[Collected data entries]
☆ ☆ ☆ ☆ ☆ ☆ ☆
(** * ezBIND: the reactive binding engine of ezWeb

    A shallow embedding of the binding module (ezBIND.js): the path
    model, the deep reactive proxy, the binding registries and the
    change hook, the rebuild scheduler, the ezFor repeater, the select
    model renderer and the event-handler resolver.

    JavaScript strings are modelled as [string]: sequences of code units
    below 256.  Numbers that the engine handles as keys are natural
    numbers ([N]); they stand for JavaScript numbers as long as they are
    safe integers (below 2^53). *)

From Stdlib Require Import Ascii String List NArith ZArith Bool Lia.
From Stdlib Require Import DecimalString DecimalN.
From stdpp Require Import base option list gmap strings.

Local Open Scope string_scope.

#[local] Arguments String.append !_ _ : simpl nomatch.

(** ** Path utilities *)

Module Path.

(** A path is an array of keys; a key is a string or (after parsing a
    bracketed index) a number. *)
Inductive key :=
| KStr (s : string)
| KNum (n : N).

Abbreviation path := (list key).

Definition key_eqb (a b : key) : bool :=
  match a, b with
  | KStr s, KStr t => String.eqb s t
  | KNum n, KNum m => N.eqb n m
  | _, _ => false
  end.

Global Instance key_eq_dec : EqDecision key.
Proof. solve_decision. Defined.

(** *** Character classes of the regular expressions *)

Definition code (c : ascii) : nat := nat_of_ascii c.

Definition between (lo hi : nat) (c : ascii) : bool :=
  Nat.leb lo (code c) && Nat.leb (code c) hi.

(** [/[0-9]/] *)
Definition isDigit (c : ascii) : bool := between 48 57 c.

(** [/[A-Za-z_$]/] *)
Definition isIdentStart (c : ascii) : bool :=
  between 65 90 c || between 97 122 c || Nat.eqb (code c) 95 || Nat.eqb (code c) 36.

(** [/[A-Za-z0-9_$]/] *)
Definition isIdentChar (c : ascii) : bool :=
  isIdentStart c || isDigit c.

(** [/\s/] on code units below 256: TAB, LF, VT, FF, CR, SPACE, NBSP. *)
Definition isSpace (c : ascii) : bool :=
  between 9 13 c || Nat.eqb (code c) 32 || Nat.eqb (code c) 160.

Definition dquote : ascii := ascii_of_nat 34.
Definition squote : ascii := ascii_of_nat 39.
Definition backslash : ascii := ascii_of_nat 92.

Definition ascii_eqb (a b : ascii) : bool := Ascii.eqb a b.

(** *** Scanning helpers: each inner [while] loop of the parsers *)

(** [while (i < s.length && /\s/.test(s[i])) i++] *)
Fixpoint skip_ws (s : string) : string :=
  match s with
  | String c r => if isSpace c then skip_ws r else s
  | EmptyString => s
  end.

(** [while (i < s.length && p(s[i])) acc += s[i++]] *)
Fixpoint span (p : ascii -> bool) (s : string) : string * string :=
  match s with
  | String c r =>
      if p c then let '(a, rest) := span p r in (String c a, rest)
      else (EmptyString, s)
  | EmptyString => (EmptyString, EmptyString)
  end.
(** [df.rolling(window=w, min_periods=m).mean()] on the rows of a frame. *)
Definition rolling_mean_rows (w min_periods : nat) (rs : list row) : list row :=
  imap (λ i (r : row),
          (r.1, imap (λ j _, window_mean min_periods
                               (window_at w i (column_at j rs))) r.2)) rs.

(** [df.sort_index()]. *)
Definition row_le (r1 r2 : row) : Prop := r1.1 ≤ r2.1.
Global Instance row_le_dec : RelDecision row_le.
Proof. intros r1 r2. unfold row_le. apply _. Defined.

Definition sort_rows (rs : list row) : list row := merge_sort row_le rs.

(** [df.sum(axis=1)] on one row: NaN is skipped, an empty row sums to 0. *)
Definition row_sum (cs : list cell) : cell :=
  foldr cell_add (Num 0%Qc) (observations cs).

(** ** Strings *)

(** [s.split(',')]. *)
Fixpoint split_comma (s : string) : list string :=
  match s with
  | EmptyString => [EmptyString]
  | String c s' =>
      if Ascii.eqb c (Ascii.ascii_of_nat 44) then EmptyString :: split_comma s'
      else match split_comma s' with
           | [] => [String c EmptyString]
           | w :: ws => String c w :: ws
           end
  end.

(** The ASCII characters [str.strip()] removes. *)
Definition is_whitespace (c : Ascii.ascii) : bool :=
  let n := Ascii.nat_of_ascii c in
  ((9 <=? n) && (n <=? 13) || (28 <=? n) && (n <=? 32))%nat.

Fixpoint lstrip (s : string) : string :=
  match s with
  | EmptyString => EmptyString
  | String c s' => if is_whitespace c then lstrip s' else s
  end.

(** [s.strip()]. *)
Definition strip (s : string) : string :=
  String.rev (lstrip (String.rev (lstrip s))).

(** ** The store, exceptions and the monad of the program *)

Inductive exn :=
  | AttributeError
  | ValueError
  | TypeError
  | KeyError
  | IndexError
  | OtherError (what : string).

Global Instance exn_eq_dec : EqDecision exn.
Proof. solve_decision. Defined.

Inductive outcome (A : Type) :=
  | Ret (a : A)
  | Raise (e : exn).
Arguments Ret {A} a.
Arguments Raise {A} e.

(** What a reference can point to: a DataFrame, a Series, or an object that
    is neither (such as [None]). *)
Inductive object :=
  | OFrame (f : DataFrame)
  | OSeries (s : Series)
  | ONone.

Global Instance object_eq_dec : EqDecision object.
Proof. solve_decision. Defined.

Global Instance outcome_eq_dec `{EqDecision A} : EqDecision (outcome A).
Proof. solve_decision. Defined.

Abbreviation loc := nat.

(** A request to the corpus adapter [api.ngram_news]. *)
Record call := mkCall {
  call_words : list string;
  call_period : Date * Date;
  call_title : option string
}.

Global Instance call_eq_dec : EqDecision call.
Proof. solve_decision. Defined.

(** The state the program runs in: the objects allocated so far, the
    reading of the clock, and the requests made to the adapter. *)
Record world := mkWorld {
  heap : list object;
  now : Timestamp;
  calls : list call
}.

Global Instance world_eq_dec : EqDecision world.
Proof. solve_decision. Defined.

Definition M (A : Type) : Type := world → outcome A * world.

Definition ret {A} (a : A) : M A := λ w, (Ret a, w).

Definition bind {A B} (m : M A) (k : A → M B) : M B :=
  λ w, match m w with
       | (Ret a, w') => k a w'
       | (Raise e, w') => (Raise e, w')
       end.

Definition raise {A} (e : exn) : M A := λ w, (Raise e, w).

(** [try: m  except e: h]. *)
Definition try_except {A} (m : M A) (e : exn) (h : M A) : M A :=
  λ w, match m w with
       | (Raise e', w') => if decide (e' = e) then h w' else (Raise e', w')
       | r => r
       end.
☆ ☆ ☆ ☆ ☆ ☆ ☆
* EXERCISE OBJECTIVE
What you give back should be only the lines of the records above, starting at the line with "From Stdlib Require Import Ascii" and ending at the line with "(** [df.rolling(window=w, min_periods=m).mean()]", restated word for word.

* OUTPUT FOR THIS TASK
From Stdlib Require Import Ascii String List NArith ZArith Bool Lia.
From Stdlib Require Import DecimalString DecimalN.
From stdpp Require Import base option list gmap strings.

Local Open Scope string_scope.

#[local] Arguments String.append !_ _ : simpl nomatch.

(** ** Path utilities *)

Module Path.

(** A path is an array of keys; a key is a string or (after parsing a
    bracketed index) a number. *)
Inductive key :=
| KStr (s : string)
| KNum (n : N).

Abbreviation path := (list key).

Definition key_eqb (a b : key) : bool :=
  match a, b with
  | KStr s, KStr t => String.eqb s t
  | KNum n, KNum m => N.eqb n m
  | _, _ => false
  end.

Global Instance key_eq_dec : EqDecision key.
Proof. solve_decision. Defined.

(** *** Character classes of the regular expressions *)

Definition code (c : ascii) : nat := nat_of_ascii c.

Definition between (lo hi : nat) (c : ascii) : bool :=
  Nat.leb lo (code c) && Nat.leb (code c) hi.

(** [/[0-9]/] *)
Definition isDigit (c : ascii) : bool := between 48 57 c.

(** [/[A-Za-z_$]/] *)
Definition isIdentStart (c : ascii) : bool :=
  between 65 90 c || between 97 122 c || Nat.eqb (code c) 95 || Nat.eqb (code c) 36.

(** [/[A-Za-z0-9_$]/] *)
Definition isIdentChar (c : ascii) : bool :=
  isIdentStart c || isDigit c.

(** [/\s/] on code units below 256: TAB, LF, VT, FF, CR, SPACE, NBSP. *)
Definition isSpace (c : ascii) : bool :=
  between 9 13 c || Nat.eqb (code c) 32 || Nat.eqb (code c) 160.

Definition dquote : ascii := ascii_of_nat 34.
Definition squote : ascii := ascii_of_nat 39.
Definition backslash : ascii := ascii_of_nat 92.

Definition ascii_eqb (a b : ascii) : bool := Ascii.eqb a b.

(** *** Scanning helpers: each inner [while] loop of the parsers *)

(** [while (i < s.length && /\s/.test(s[i])) i++] *)
Fixpoint skip_ws (s : string) : string :=
  match s with
  | String c r => if isSpace c then skip_ws r else s
  | EmptyString => s
  end.

(** [while (i < s.length && p(s[i])) acc += s[i++]] *)
Fixpoint span (p : ascii -> bool) (s : string) : string * string :=
  match s with
  | String c r =>
      if p c then let '(a, rest) := span p r in (String c a, rest)
      else (EmptyString, s)
  | EmptyString => (EmptyString, EmptyString)
  end.
(** [df.rolling(window=w, min_periods=m).mean()] on the rows of a frame. *)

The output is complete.